À défaut de relancer la croissance, l’action des banques centrales a, dans un premier temps, été très bénéfique pour les Bourses. Toutefois, avec le temps, l’inefficacité de leur politique est devenue de plus en plus évidente. Lorsqu’en janvier 2015, la BCE s’était engagée dans la voie du rachat de titres (planche à billets) tracée par la Fed et la Banque d’Angleterre, l’effet sur les marchés fut incontestablement moindre qu’en 2009.
Aujourd’hui, plus personne n’attend une reprise de la croissance par la voie d’un assouplissement monétaire. Pire, certains commencent à tirer la sonnette d’alarme : les taux nuls permettent certes d’emprunter à bon marché mais, a contrario, interdisent toute rémunération de l’épargne et, de ce fait, ils sont en train d’étrangler les banques (côté gestion d’actifs), les compagnies d’assurance et les caisses de retraite. De plus – c’est mathématique -, moins l’épargne est rémunérée et plus il faut d’épargne aux épargnants pour se constituer un matelas de précaution. D’ici à ce que l’on tienne les banques centrales pour responsables de produire l’effet diamétralement inverse de celui qu’elles s’étaient donné comme objectif, il n’y a qu’un pas que beaucoup n’hésitent plus à franchir.
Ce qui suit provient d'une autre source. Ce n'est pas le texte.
(* ===== verification/DsPublish.v ===== *)
(** What the steps of publishing an entry do to the tables of the data store
    server. *)

From S2P Require Import Prelude KState KMain DataStore DsRefine DsCorrect.
Local Open Scope Z_scope.

Section Steps.
Context {R : Type}.
Implicit Types (s : ds_state R).

(** The state with another entry in slot [i] and another heap. *)
Definition put s (i : nat) (d : data_store) (h : gmap Z (list Z)) : ds_state R :=
  DsState (<[i := d]> (ds_store s)) (ds_subs s) h (ds_notified s).

Lemma put_entry s i d h : (i < length (ds_store s))%nat -> ds_store (put s i d h) !! i = Some d.
Proof. intros. simpl. by rewrite list_lookup_insert_eq. Qed.

Lemma put_put s i d d' h h' : put (put s i d h) i d' h' = put s i d' h'.
Proof. unfold put. simpl. by rewrite list_insert_insert_eq. Qed.

Lemma put_id s i d : ds_store s !! i = Some d -> put s i d (ds_heap s) = s.
Proof. intros H. unfold put. rewrite list_insert_id by done. by destruct s. Qed.

Lemma set_entry_run i f s d :
  ds_store s !! i = Some d -> set_entry i f s = Some (tt, put s i (f d) (ds_heap s)).
Proof. intros H. unfold set_entry, modify, put. by rewrite (alter_is_insert _ _ _ _ H). Qed.

(** ** Storing the value *)

Lemma alloc_data_run i n ans s d :
  ds_store s !! i = Some d ->
  alloc_data i n ans s =
    Some (if a_malloc ans =? 0 then (Some ENOMEM, put s i (with_data 0 d) (ds_heap s))
          else (None, put s i (with_reallen n (with_data (a_malloc ans) d))
            (<[a_malloc ans := replicate (Z.to_nat n) 0]> (ds_heap s)))).
Proof.
  intros Hd. assert (Hi : (i < length (ds_store s))%nat) by (by apply lookup_lt_Some in Hd).
  unfold alloc_data, malloc. destruct (Z.eqb_spec (a_malloc ans) 0) as [Hz|Hz].
  - rewrite (bind_run (mret 0) _ s 0 s) by done. by rewrite (bind_run _ _ _ _ _ (set_entry_run _ _ _ _ Hd)).
  - rewrite bind_assoc. unfold set_heap. mrun. rewrite (proj2 (Z.eqb_neq _ _) Hz).
    unfold set_entry, modify, put. simpl. rewrite !(alter_is_insert _ _ i d Hd).
    rewrite (alter_is_insert _ _ i (with_data (a_malloc ans) d)) by (by apply list_lookup_insert_eq).
    by rewrite list_insert_insert_eq.
Qed.

Definition terminated (m : ds_msg) (bs : list Z) : list Z :=
  if has (r_flags m) DSF_TYPE_STR then <[Nat.pred (length bs) := 0]> bs else bs.

Lemma length_terminated m bs : length (terminated m bs) = length bs.
Proof. unfold terminated. destruct (has _ _); [by rewrite length_insert|done]. Qed.

Lemma write_block_run p bs b s :
  ds_heap s !! p = Some b -> (length bs <= length b)%nat ->
  write_block (R := R) p bs s =
    Some (tt, DsState (ds_store s) (ds_subs s) (<[p := bs ++ drop (length bs) b]> (ds_heap s)) (ds_notified s)).
Proof.
  intros Hb Hl. unfold write_block. destruct (Nat.eqb_spec (length bs) 0) as [Hz|Hz].
  - destruct bs; [|done]. simpl. rewrite insert_id by done. by destruct s.
  - mrun. rewrite Hb. rewrite (proj2 (Nat.leb_le _ _) Hl). done.
Qed.

Lemma copy_data_run i n m ans s d b bs :
  ds_store s !! i = Some d -> ds_heap s !! u_data (d_u d) = Some b -> a_val ans = inr bs ->
  Z.of_nat (length bs) = n -> (length bs <= length b)%nat -> (has (r_flags m) DSF_TYPE_STR = true -> 0 < n) ->
  copy_data i n m ans s =
    Some (None, put s i (with_length n d) (<[u_data (d_u d) := terminated m bs ++ drop (length bs) b]> (ds_heap s))).
Proof.
  intros Hd Hb Hv Hn Hl Hs. unfold copy_data. rewrite (bind_run _ _ _ _ _ (entry_run _ _ _ Hd)), Hv.
  rewrite (bind_run _ _ _ _ _ (write_block_run _ _ _ _ Hb Hl)).
  rewrite (bind_run _ _ _ _ _ (set_entry_run i _ (DsState (ds_store s) (ds_subs s) _ (ds_notified s)) d Hd)). unfold terminated.
  destruct (has (r_flags m) DSF_TYPE_STR); [|done]. specialize (Hs eq_refl).
  unfold write_byte, set_heap, put. mrun. simpl. rewrite lookup_insert_eq, length_app.
  rewrite (proj2 (Z.leb_le _ _)), (proj2 (Z.ltb_lt _ _)) by lia. simpl. rewrite insert_insert_eq.
  replace (Z.to_nat (n - 1)) with (Nat.pred (length bs)) by lia.
  rewrite insert_app_l by lia. done.
Qed.

Lemma copy_data_fail i n m ans s d b r :
  ds_store s !! i = Some d -> ds_heap s !! u_data (d_u d) = Some b -> u_data (d_u d) <> 0 -> a_val ans = inl r ->
  copy_data i n m ans s = Some (Some r, put s i d (delete (u_data (d_u d)) (ds_heap s))).
Proof.
  intros Hd Hb Hz Hv. unfold copy_data. rewrite (bind_run _ _ _ _ _ (entry_run _ _ _ Hd)), Hv.
  unfold free, set_heap, put. rewrite (proj2 (Z.eqb_neq _ _) Hz). mrun. rewrite Hb. simpl.
  by rewrite list_insert_id.
Qed.

Lemma free_run i s d b :
  ds_store s !! i = Some d -> ds_heap s !! u_data (d_u d) = Some b -> u_data (d_u d) <> 0 ->
  free (R := R) (u_data (d_u d)) s = Some (tt, put s i d (delete (u_data (d_u d)) (ds_heap s))).
Proof.
  intros Hd Hb Hz. unfold free, set_heap, put. rewrite (proj2 (Z.eqb_neq _ _) Hz). mrun. rewrite Hb.
  by rewrite list_insert_id.
Qed.

(** The value [v] of type [t] is in the union [u] of entry [i] and the heap
    [h], and the other entries are as they were. *)
Record stored s (i : nat) (t : Z) (u : ds_union) (h : gmap Z (list Z)) (v : sval) : Prop := {
  sd_block : is_mem t = true -> u_data u <> 0 /\ 0 <= u_length u <= u_reallen u /\
    exists b, h !! u_data u = Some b /\ Z.of_nat (length b) = u_reallen u /\
      v = SBytes (take (Z.to_nat (u_length u)) b);
  sd_number : is_mem t = false -> v = SNum (u_data u);
  sd_alias : forall j e, j <> i -> ds_store s !! j = Some e -> in_use e = true -> is_mem (entry_type e) = true ->
    is_mem t = true -> u_data (d_u e) <> u_data u;
  sd_kept : forall j e, j <> i -> ds_store s !! j = Some e -> in_use e = true ->
    kept (ds_store s) (ds_heap s) h j e;
}.

(** What the system's answers to a publication of a memory range are like. *)
Record answers_ok s (i : nat) (m : ds_msg) (ans : ds_answers) : Prop := {
  ao_fresh : forall j e, is_mem (typ (r_flags m)) = true -> j <> i -> ds_store s !! j = Some e -> in_use e = true -> is_mem (entry_type e) = true ->
    u_data (d_u e) <> a_malloc ans;
  ao_length : forall bs, is_mem (typ (r_flags m)) = true -> a_val ans = inr bs -> Z.of_nat (length bs) = u32 (val_len m);
  ao_string : typ (r_flags m) = DSF_TYPE_STR -> 0 < u32 (val_len m);
}.

Lemma u32_range z : 0 <= u32 z < 2 ^ 32.
Proof. unfold u32. apply Z.mod_pos_bound. lia. Qed.

Lemma kept_same s j e : ds_store s !! j = Some e -> kept (ds_store s) (ds_heap s) (ds_heap s) j e.
Proof. by split. Qed.

(** The bytes are written to the block at [u_data u], of which the others know
    nothing. *)
Lemma stored_bytes s i t m bs u h b v :
  is_mem t = true -> u_data u <> 0 -> u_length u = Z.of_nat (length bs) -> u_length u <= u_reallen u ->
  Z.of_nat (length b) = u_reallen u -> v = SBytes (terminated m bs) ->
  (forall j e, j <> i -> ds_store s !! j = Some e -> in_use e = true -> is_mem (entry_type e) = true ->
    u_data (d_u e) <> u_data u /\ h !! u_data (d_u e) = ds_heap s !! u_data (d_u e)) ->
  stored s i t u (<[u_data u := terminated m bs ++ drop (length bs) b]> h) v.
Proof.
  intros Ht Hz Hl Hr Hb -> Ho. constructor.
  - intros _. split_and!; [done|lia|lia|]. eexists. split_and!; [apply lookup_insert_eq|..].
    + rewrite length_app, length_terminated, length_drop. lia.
    + rewrite Hl, Nat2Z.id. by rewrite <- (length_terminated m bs), take_app_length.
  - congruence.
  - intros j e Hj He Hu Hm _. by apply (Ho j e).
  - intros j e Hj He Hu. split; [done|]. intros Hm. destruct (Ho j e) as [Hne Hh]; [done..|].
    by rewrite lookup_insert_ne.
Qed.

Section Value.
Context (s : ds_state R) (i : nat) (d : data_store) (m : ds_msg) (ans : ds_answers).
Hypothesis Hst : store_ok (ds_store s) (ds_heap s).
Hypothesis Hd : ds_store s !! i = Some d.
Hypothesis Hans : answers_ok s i m ans.

Let Hi : (i < length (ds_store s))%nat.
Proof. by apply lookup_lt_Some in Hd. Qed.

Lemma other_block j e :
  j <> i -> ds_store s !! j = Some e -> in_use e = true -> is_mem (entry_type e) = true ->
  in_use d = true -> is_mem (entry_type d) = true -> u_data (d_u e) <> u_data (d_u d).
Proof. intros Hj He Hu Hm Hud Hmd Hp. apply Hj. by apply (so_alias _ _ Hst j i e d). Qed.

Hypothesis Htyped : typ (r_flags m) ∈ types.

Lemma string_room : has (r_flags m) DSF_TYPE_STR = true -> 0 < u32 (val_len m).
Proof.
  rewrite has_type by (done || unfold types; set_solver). intros H%bool_decide_eq_true_1. by apply (ao_string _ _ _ _ Hans).
Qed.

(** A new block. *)
Lemma new_block_run n h :
  n = u32 (val_len m) -> a_malloc ans <> 0 -> is_mem (typ (r_flags m)) = true ->
  (forall j e, j <> i -> ds_store s !! j = Some e -> in_use e = true -> is_mem (entry_type e) = true ->
    h !! u_data (d_u e) = ds_heap s !! u_data (d_u e)) ->
  let s1 := put s i (with_reallen n (with_data (a_malloc ans) d)) (<[a_malloc ans := replicate (Z.to_nat n) 0]> h) in
  match a_val ans with
  | inl r => exists d' h', copy_data i n m ans s1 = Some (Some r, put s i d' h') /\ in_use d' = in_use d /\
      forall j e, j <> i -> ds_store s !! j = Some e -> in_use e = true -> kept (ds_store s) (ds_heap s) h' j e
  | inr bs => exists u h', copy_data i n m ans s1 = Some (None, put s i (with_u u d) h') /\
      stored s i (typ (r_flags m)) u h' (SBytes (terminated m bs))
  end.
Proof.
  intros Hn Hz Ht Hh s1. pose proof (u32_range (val_len m)) as Hr.
  pose proof (put_entry s i (with_reallen n (with_data (a_malloc ans) d)) (<[a_malloc ans := replicate (Z.to_nat n) 0]> h) Hi)
    as Hd1. fold s1 in Hd1.
  assert (Hb1 : ds_heap s1 !! a_malloc ans = Some (replicate (Z.to_nat n) 0)) by apply lookup_insert_eq.
  destruct (a_val ans) as [r|bs] eqn:Hv.
  - rewrite (copy_data_fail i n m ans s1 _ _ r Hd1 Hb1 Hz Hv). unfold s1. rewrite put_put. simpl.
    do 2 eexists. split_and!; [done..|]. intros j e Hj He Hu. split; [done|]. intros Hm.
    pose proof (ao_fresh _ _ _ _ Hans j e Ht Hj He Hu Hm).
    rewrite lookup_delete_ne, lookup_insert_ne by done. by apply (Hh j).
  - pose proof (ao_length _ _ _ _ Hans bs Ht Hv) as Hl.
    rewrite (copy_data_run i n m ans s1 _ _ bs Hd1 Hb1 Hv); [|lia|rewrite length_replicate; lia|].
    + exists (Mem (a_malloc ans) n n), (<[a_malloc ans := terminated m bs ++ drop (length bs) (replicate (Z.to_nat n) 0)]> h).
      unfold s1. rewrite put_put. simpl. rewrite insert_insert_eq. split; [done|].
      apply (stored_bytes s i _ m bs (Mem (a_malloc ans) n n)); simpl; try done; try lia.
      * rewrite length_replicate. lia.
      * intros j e Hj He Hu Hm. split; [by apply (ao_fresh _ _ _ _ Hans j)|by apply (Hh j)].
    + intros Hs. rewrite Hn. by apply string_room.
Qed.

Lemma terminated_typ bs :
  terminated m bs = if typ (r_flags m) =? DSF_TYPE_STR then <[Nat.pred (length bs) := 0]> bs else bs.
Proof.
  unfold terminated. rewrite has_type by (done || unfold types; set_solver).
  by case_bool_decide as E; [rewrite E|rewrite (proj2 (Z.eqb_neq _ _) E)].
Qed.

(** What storing a value comes to. *)
Definition store_outcome (v : kres + sval) (o : option (option kres * ds_state R)) : Prop :=
  match v with
  | inl r => exists d' h, o = Some (Some r, put s i d' h) /\ in_use d = false /\ in_use d' = false /\
      forall j e, ds_store s !! j = Some e -> in_use e = true -> kept (ds_store s) (ds_heap s) h j e
  | inr v => exists u h, o = Some (None, put s i (with_u u d) h) /\ stored s i (typ (r_flags m)) u h v
  end.

Lemma store_new_run :
  in_use d = false -> is_mem (typ (r_flags m)) = true -> store_outcome (spec_value m ans) (store_mem i m ans s).
Proof.
  intros Hu Ht. unfold spec_value, store_mem. rewrite Ht, (bind_run _ _ _ _ _ (entry_run _ _ _ Hd)), Hu. simpl.
  pose proof (alloc_data_run i (u32 (val_len m)) ans s d Hd) as Ha.
  destruct (Z.eqb_spec (a_malloc ans) 0) as [Hz|Hz]; rewrite (bind_run _ _ _ _ _ Ha).
  - simpl. do 2 eexists. split_and!; [done..|]. intros j e He _. by apply kept_same.
  - pose proof (new_block_run (u32 (val_len m)) (ds_heap s) eq_refl Hz Ht ltac:(done)) as Hn.
    destruct (a_val ans) as [r|bs]; simpl.
    + destruct Hn as (d'&h&Hc&Hd'&Hk). exists d', h. split_and!; [done|done|congruence|].
      intros j e He Hue. apply Hk; [|done..]. congruence.
    + rewrite <- terminated_typ. done.
Qed.

Lemma store_over_run bs :
  in_use d = true -> entry_type d = typ (r_flags m) -> is_mem (typ (r_flags m)) = true ->
  a_malloc ans <> 0 -> a_val ans = inr bs ->
  store_outcome (spec_value m ans) (store_mem i m ans s).
Proof.
  intros Hu Hty Ht Hz Hv. unfold spec_value, store_mem, store_outcome.
  rewrite Ht, (bind_run _ _ _ _ _ (entry_run _ _ _ Hd)), Hu, (proj2 (Z.eqb_neq _ _) Hz), Hv, <- terminated_typ. simpl.
  destruct (so_block _ _ Hst i d Hd Hu) as (Hp&Hlen&b&Hb&Hbl); [by rewrite Hty|].
  assert (Ho : forall j e, j <> i -> ds_store s !! j = Some e -> in_use e = true -> is_mem (entry_type e) = true ->
    u_data (d_u e) <> u_data (d_u d)) by (intros; eapply other_block; eauto; by rewrite Hty).
  destruct (Z.ltb_spec (u_reallen (d_u d)) (u32 (val_len m))) as [Hlt|Hge].
  - rewrite bind_assoc, (bind_run _ _ _ _ _ (free_run i s d b Hd Hb Hp)).
    pose proof (alloc_data_run i (u32 (val_len m)) ans (put s i d (delete (u_data (d_u d)) (ds_heap s))) d
      (put_entry _ _ _ _ Hi)) as Ha.
    rewrite (proj2 (Z.eqb_neq _ _) Hz), put_put in Ha. rewrite (bind_run _ _ _ _ _ Ha).
    pose proof (new_block_run (u32 (val_len m)) (delete (u_data (d_u d)) (ds_heap s)) eq_refl Hz Ht) as Hn.
    rewrite Hv in Hn. apply Hn. intros j e Hj He Hue Hm. by rewrite lookup_delete_ne by (apply not_eq_sym; eauto).
  - rewrite (bind_run (mret None) _ s None s) by done. pose proof (ao_length _ _ _ _ Hans bs Ht Hv) as Hl.
    rewrite (copy_data_run i _ m ans s d b bs Hd Hb Hv); [|lia|lia|apply string_room].
    exists (Mem (u_data (d_u d)) (u32 (val_len m)) (u_reallen (d_u d))). eexists. split; [done|].
    apply (stored_bytes s i _ m bs (Mem (u_data (d_u d)) (u32 (val_len m)) (u_reallen (d_u d)))); simpl; try done; try lia.
    intros j e Hj He Hue Hm. split; [eauto|done].
Qed.

Lemma store_value_run :
  (in_use d = true -> entry_type d = typ (r_flags m) /\
    (is_mem (typ (r_flags m)) = true -> a_malloc ans <> 0 /\ exists bs, a_val ans = inr bs)) ->
  store_outcome (spec_value m ans) (store_value i m ans s).
Proof.
  intros Ho. unfold store_value. fold (typ (r_flags m)).
  destruct (is_mem (typ (r_flags m))) eqn:Ht.
  - assert ((typ (r_flags m) =? DSF_TYPE_U32) || (typ (r_flags m) =? DSF_TYPE_LABEL) = false) as ->.
    { unfold is_mem in Ht. by destruct (orb_prop _ _ Ht) as [->%Z.eqb_eq | ->%Z.eqb_eq]. }
    fold (is_mem (typ (r_flags m))). rewrite Ht. destruct (in_use d) eqn:Hu; [|by apply store_new_run].
    destruct (Ho eq_refl) as (Hty&Hm). destruct (Hm eq_refl) as (Hz&bs&Hv). by apply (store_over_run bs).
  - assert ((typ (r_flags m) =? DSF_TYPE_U32) || (typ (r_flags m) =? DSF_TYPE_LABEL) = true) as ->.
    { unfold types in Htyped. set_unfold. by destruct Htyped as [E|[E|[E|[E|[]]]]]; rewrite E in *. }
    unfold spec_value. rewrite Ht. simpl. rewrite (bind_run _ _ _ _ _ (set_entry_run _ _ _ _ Hd)).
    exists (Mem (u32 (val_in m)) (u_length (d_u d)) (u_reallen (d_u d))). eexists. split; [done|].
    constructor; [congruence|done|congruence|]. intros j e _ He _. by apply kept_same.
Qed.
End Value.
End Steps.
Ainsi, la Fed, qui se réunit la semaine prochaine, est l’objet de pressions multiples pour faire marche arrière, c’est-à-dire remonter son taux directeur même si les indicateurs économiques ne le justifient pas.
Nous sommes donc parvenus au terme d’un cycle, puisque les taux d’intérêt sont nuls voire négatifs et que le marché est inondé de liquidités, tout ça pour rien. Si les banques centrales s’obstinent, le marché pourrait en déduire qu’il leur est impossible de revenir en arrière, ce serait le signe précurseur d’une défiance générale sur la valeur de l’argent. Si les banques font machine arrière, alors ce serait la fin de la recréation, la débâcle sur le marché obligataire – la hausse des taux serait synonyme de moins-values gigantesques pour les porteurs d’obligations –, une situation que le marché a déjà connue en 1987, l’année du pire krach boursier de l’Histoire.
Vous l’avez compris, dans les mois qui viennent, il faudra tout particulièrement surveiller les banques centrales et surtout la réaction des marchés dans les jours qui suivront leurs décisions.